Between the line containing "unfold acquired. cbn" and the line containing "([get_coordinates], [geocode_addresses_parallel]), the" lies a run of lines; give that run again exactly, with both of those lines, and nothing else from the entries below.

'''

(** * Verification of the utilities of [src/misc.go] (package [drive])

  The development embeds the functions of [misc.go] and settles the
  statements made about them:
  - [commonPrefix]            (module [Prefix]),
  - [memoizeBytes] / [prettyBytes]   (module [Bytes]),
  - [remotePathSplit]         (module [PathSplit]),
  - [readCommentedFile]       (module [Commented]),
  - [toDesktopEntry] / [serializeAsDesktopEntry]  (module [Desktop]).

  Go strings are byte sequences: they are modelled by [string], whose
  characters ([ascii]) are exactly the 256 byte values.  A run-time panic
  (index out of range) is the [None] of the option monad. *)

From Stdlib Require Import ZArith String Ascii List Bool Lia DecimalString.
From Stdlib Require Import SpecFloat.
From stdpp Require Import base option list strings gmap.

Local Open Scope string_scope.
Local Open Scope nat_scope.

(** ** The fragment of Go's runtime and of package [strings] used by the file *)

Module Go.

(** [s[i]]: the byte at index [i]; out of range panics. *)
Definition index (s : string) (i : nat) : option ascii := String.get i s.

(** [len(s)] *)
Definition len (s : string) : nat := String.length s.

(** [make([]byte, n)]: [n] zero bytes. *)
Definition make_bytes (n : nat) : list ascii := replicate n zero.

(** [string(b)] for a byte slice [b]. *)
Definition string_of_bytes (b : list ascii) : string := string_of_list_ascii b.
(** * Compositions *)

(** X11.  An abandoned lock is reclaimed by its timer.  In a reachable state, a
    lock taken on an available seat at the clock reading [t0] arms the timer
    [nextHandle st]; when that timer fires at [now ≥ t0 + LOCK_TTL] the seats
    and the pending timers are again those before the lock; when it fires at
    an earlier reading the seat keeps its lock and no timer remains pending
    for it. *)
Theorem scheduled_reclaim st id user t0 now seat :
  reachable st → seats st !! id = Some seat → status seat = Available →
  clockReading t0 →
  lock id user t0 st = Some (acquired id user t0 st, okLocked id)
  ∧ (t0 + LOCK_TTL ≤ now →
     fireTimer (nextHandle st) now (acquired id user t0 st)
     = Some (mkState (seats st) (timers st) (S (nextHandle st))))
  ∧ (now < t0 + LOCK_TTL →
     fireTimer (nextHandle st) now (acquired id user t0 st)
     = Some (mkState (seats (acquired id user t0 st)) (timers st)
               (S (nextHandle st)))).
Proof.
  intros Hr Hs Hst Hc.
  split; [by eapply lock_available|].
  assert (timers st !! nextHandle st = None) as Hfresh.
  { destruct (reachable_invariants _ Hr) as [_ Htm].
    destruct (timers st !! nextHandle st) as [t|] eqn:Ht; [|done].
    destruct (Htm _ _ Ht) as [Hlt _]. lia. }
  assert (delete (nextHandle st) (timers (acquired id user t0 st)) = timers st)
    as Hdel.
  { unfold acquired. cbn [timers]. by rewrite delete_insert_eq, delete_id. }
  unfold fireTimer. rewrite timers_acquired. cbn [timerSeat]. rewrite Hdel.
  erewrite expiryCallback_cases by (cbn [seats]; apply acquired_lookup).
  unfold lockedAndExpired. cbn [status]. rewrite bool_decide_eq_true_2 by done.
  cbn [andb]. split.
  - intros Hle. rewrite (expiredAt_true_le _ now (t0 + LOCK_TTL)); [|done| |done].
    + unfold setSeat, acquired. cbn [seats timers nextHandle].
      rewrite insert_insert_eq.
      rewrite (reachable_available st id seat Hr Hs Hst) in Hs.
      by rewrite (insert_id _ _ _ Hs).
    + unfold clockReading, LOCK_TTL in *. lia.
  - intros Hlt. by rewrite (expiredAt_false_lt _ now (t0 + LOCK_TTL)).
Qed.
(** * Route sequencing engine of the delivery-manifest optimizer

    A shallow embedding of [src/lambda/optimizedriverroutes/optimizedriverroutes.py]:
    the matrix builder ([calculate_distance_matrix]), the Clarke-Wright savings
    merge ([optimize_with_savings_algorithm]), the chunk partitioner and the
    nearest-neighbour loops ([optimize_route_with_routes_api],
    [optimize_chunk_with_routes_api]) and the timing model of
    [export_driver_routes_to_csv] and [lambda_handler].

    Python exceptions are explicit results, [while] loops take fuel, and the
    floating-point operations are the fields of a class, instantiated at the
    end with binary64 floats.

    The rest of the file is embedded after the engine: the geocoding
    ([get_coordinates], [geocode_addresses_parallel]), the table updates
    ([update_route_sequence]) and the handler ([lambda_handler]), whose calls
    to the table, the bucket and the providers are the fields of a record of
    services. *)

From Stdlib Require Import String Ascii DecimalString.
From Stdlib Require Import List Arith ZArith Lia Bool Permutation.
From Stdlib Require Import Sorting.Sorted.
From Stdlib Require Import Floats.
Import ListNotations.

Set Implicit Arguments.

(** ** Results of Python computations *)

Inductive exn : Set :=
| IndexError | ValueError | TypeError | AttributeError | OverflowError | URLError.

(** [Ok a]: the code returns [a]; [Raise e]: it raises [e]; [OutOfFuel]: a
    [while] loop has not finished within the fuel it was given. *)
Inductive res (A : Type) : Type :=
| Ok (a : A)
| Raise (e : exn)
| OutOfFuel.

Arguments Ok {A} a.
Arguments Raise {A} e.
Arguments OutOfFuel {A}.

Definition bind {A B : Type} (c : res A) (k : A -> res B) : res B :=
  match c with
  | Ok a => k a
  | Raise e => Raise e
  | OutOfFuel => OutOfFuel
  end.

(** A call that returns or raises, and never loops. *)
Definition call {A : Type} (r : exn + A) : res A :=
  match r with
  | inl e => Raise e
  | inr a => Ok a
  end.

Declare Scope res_scope.
Delimit Scope res_scope with res.
Notation "x <- c ;; k" := (bind c (fun x => k))
  (at level 61, c at next level, right associativity) : res_scope.
Notation "' p <- c ;; k" := (bind c (fun x => let p := x in k))
  (at level 61, p pattern, c at next level, right associativity) : res_scope.
Open Scope res_scope.

(** [for x in l: acc = f acc x], where the body may raise. *)
Fixpoint foldM {A B : Type} (f : B -> A -> res B) (l : list A) (acc : B) : res B :=
  match l with
  | [] => Ok acc
  | x :: l' => acc' <- f acc x ;; foldM f l' acc'
  end.

(** [[f x for x in l]], where [f] may raise. *)
Fixpoint mapM {A B : Type} (f : A -> res B) (l : list A) : res (list B) :=
  match l with
  | [] => Ok []
  | x :: l' => y <- f x ;; ys <- mapM f l' ;; Ok (y :: ys)
  end.

(** ** Python lists *)

(** [l[i]] for a non-negative [i]. *)
Definition index {A : Type} (l : list A) (i : nat) : res A :=
  match nth_error l i with
  | Some a => Ok a
  | None => Raise IndexError
  end.

(** [l[-1]]. *)
Definition index_last {A : Type} (l : list A) : res A :=
  match rev l with
  | a :: _ => Ok a
  | [] => Raise IndexError
  end.

(** [l.remove(x)]: drops the first occurrence, [ValueError] when there is none. *)
Fixpoint list_remove (l : list nat) (x : nat) : res (list nat) :=
  match l with
  | [] => Raise ValueError
  | y :: l' => if Nat.eqb y x then Ok l'
               else (r <- list_remove l' x ;; Ok (y :: r))
  end.

(** [l[i] = v]. *)
Fixpoint list_set {A : Type} (l : list A) (i : nat) (v : A) : res (list A) :=
  match l, i with
  | [], _ => Raise IndexError
  | _ :: l', 0 => Ok (v :: l')
  | a :: l', S i' => r <- list_set l' i' v ;; Ok (a :: r)
  end.

(** [l.pop(i)], keeping the list only. *)
Fixpoint list_pop {A : Type} (l : list A) (i : nat) : res (list A) :=
  match l, i with
  | [], _ => Raise IndexError
  | _ :: l', 0 => Ok l'
  | a :: l', S i' => r <- list_pop l' i' ;; Ok (a :: r)
  end.

(** [x in l]. *)
Definition mem (x : nat) (l : list nat) : bool := existsb (Nat.eqb x) l.

(** [range(a, b)]. *)
Definition range (a b : nat) : list nat := seq a (b - a).

(** [range(a, b, step)] for a positive [step]: CPython's length formula. *)
Definition range_step (a b step : nat) : list nat :=
  map (fun k => a + k * step) (seq 0 ((b - a + step - 1) / step)).

(** [l[a:b]] for non-negative bounds. *)
Definition slice {A : Type} (l : list A) (a b : nat) : list A :=
  firstn (b - a) (skipn a l).

(** [enumerate(l)]. *)
Definition enumerate {A : Type} (l : list A) : list (nat * A) :=
  combine (seq 0 (length l)) l.

(** ** Decoded JSON, as [json.loads] returns it *)

#[local] Unset Elimination Schemes.
Inductive json (N : Type) : Type :=
| JNull
| JBool (b : bool)
| JNum (x : N)
| JStr (s : string)
| JArr (l : list (json N))
| JObj (fields : list (string * json N)).
#[local] Set Elimination Schemes.

Arguments JNull {N}.
Arguments JBool {N} b.
Arguments JNum {N} x.
Arguments JStr {N} s.
Arguments JArr {N} l.
Arguments JObj {N} fields.

(** ** Floating-point numbers

    The numbers the code computes with: Python floats for coordinates and
    numpy float64 for matrix cells. *)

Class Arith : Type := {
  num : Type;
  zero : num;
  inf : num;                       (* float('inf') *)
  add : num -> num -> num;
  sub : num -> num -> num;
  ltb : num -> num -> bool;        (* x < y *)
  pow2 : num -> exn + num;         (* x ** 2, OverflowError on overflow *)
  root : num -> num;               (* x ** 0.5 on a non-negative x *)
  float64_of : json num -> exn + num
                                   (* numpy storing a value in a float64 cell *)
}.

Section Engine.

Context {F : Arith}.

(** A coordinate is a (longitude, latitude) pair. *)
Definition coord : Type := (num * num)%type.

(** [((a[0] - p[0]) ** 2 + (a[1] - p[1]) ** 2) ** 0.5] *)
Definition euclid (current_point point : coord) : res num :=
  dx2 <- call (pow2 (sub (fst current_point) (fst point))) ;;
  dy2 <- call (pow2 (sub (snd current_point) (snd point))) ;;
  Ok (root (add dx2 dy2)).

(** ** Nearest neighbour, as written in [optimize_route_with_routes_api] *)

(** The [for idx in remaining_points] loop; [nearest_idx = -1] is [None]. *)
Fixpoint nearest_scan (location_coords : list coord) (current_point : coord)
    (remaining_points : list nat) (nearest_idx : option nat) (min_distance : num)
  : res (option nat * num) :=
  match remaining_points with
  | [] => Ok (nearest_idx, min_distance)
  | idx :: rest =>
      point <- index location_coords idx ;;
      dist <- euclid current_point point ;;
      if ltb dist min_distance
      then nearest_scan location_coords current_point rest (Some idx) dist
      else nearest_scan location_coords current_point rest nearest_idx min_distance
  end.

(** The variables the [while] loop updates. *)
Record nn_state : Type := mk_nn {
  current_point : coord;
  remaining_points : list nat;
  route : list nat
}.

(** One iteration of the body of [while remaining_points]. *)
Definition nn_body (location_coords : list coord) (s : nn_state) : res nn_state :=
  '(nearest_idx, _) <-
     nearest_scan location_coords (current_point s) (remaining_points s) None inf ;;
  match nearest_idx with
  | Some i =>
      p <- index location_coords i ;;
      r <- list_remove (remaining_points s) i ;;
      Ok (mk_nn p r (route s ++ [i]))
  | None => Ok s
  end.

(** [while remaining_points: body]; returns [route]. *)
Fixpoint nn_while (fuel : nat) (location_coords : list coord) (s : nn_state)
  : res (list nat) :=
  match remaining_points s with
  | [] => Ok (route s)
  | _ :: _ =>
      match fuel with
      | 0 => OutOfFuel
      | S fuel' => s' <- nn_body location_coords s ;; nn_while fuel' location_coords s'
      end
  end.

(** The state after [k] executions of the loop body. *)
Fixpoint nn_iter (k : nat) (location_coords : list coord) (s : nn_state) : res nn_state :=
  match k with
  | 0 => Ok s
  | S k' => s' <- nn_body location_coords s ;; nn_iter k' location_coords s'
  end.

Definition nn_init (start_coords : coord) (location_coords : list coord) : nn_state :=
  mk_nn start_coords (range 0 (length location_coords)) [].

(** Lines 232-261: the nearest-neighbour part of [optimize_route_with_routes_api]. *)
Definition nearest_neighbor_route (fuel : nat) (start_coords : coord)
    (location_coords : list coord) : res (list nat) :=
  nn_while fuel location_coords (nn_init start_coords location_coords).

(** ** [optimize_chunk_with_routes_api] *)

Fixpoint chunk_scan (chunk_coords : list coord) (current : coord)
    (remaining : list nat) (nearest_idx : option nat) (min_distance : num)
  : res (option nat) :=
  match remaining with
  | [] => Ok nearest_idx
  | idx :: rest =>
      point <- index chunk_coords idx ;;
      dist <- euclid current point ;;
      if ltb dist min_distance
      then chunk_scan chunk_coords current rest (Some idx) dist
      else chunk_scan chunk_coords current rest nearest_idx min_distance
  end.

'''

> [ANSWER FOR THE TASK]:
  { unfold acquired. cbn [timers]. by rewrite delete_insert_eq, delete_id. }
  unfold fireTimer. rewrite timers_acquired. cbn [timerSeat]. rewrite Hdel.
  erewrite expiryCallback_cases by (cbn [seats]; apply acquired_lookup).
  unfold lockedAndExpired. cbn [status]. rewrite bool_decide_eq_true_2 by done.
  cbn [andb]. split.
  - intros Hle. rewrite (expiredAt_true_le _ now (t0 + LOCK_TTL)); [|done| |done].
    + unfold setSeat, acquired. cbn [seats timers nextHandle].
      rewrite insert_insert_eq.
      rewrite (reachable_available st id seat Hr Hs Hst) in Hs.
      by rewrite (insert_id _ _ _ Hs).
    + unfold clockReading, LOCK_TTL in *. lia.
  - intros Hlt. by rewrite (expiredAt_false_lt _ now (t0 + LOCK_TTL)).
Qed.
(** * Route sequencing engine of the delivery-manifest optimizer

    A shallow embedding of [src/lambda/optimizedriverroutes/optimizedriverroutes.py]:
    the matrix builder ([calculate_distance_matrix]), the Clarke-Wright savings
    merge ([optimize_with_savings_algorithm]), the chunk partitioner and the
    nearest-neighbour loops ([optimize_route_with_routes_api],
    [optimize_chunk_with_routes_api]) and the timing model of
    [export_driver_routes_to_csv] and [lambda_handler].

    Python exceptions are explicit results, [while] loops take fuel, and the
    floating-point operations are the fields of a class, instantiated at the
    end with binary64 floats.

    The rest of the file is embedded after the engine: the geocoding
    ([get_coordinates], [geocode_addresses_parallel]), the table updates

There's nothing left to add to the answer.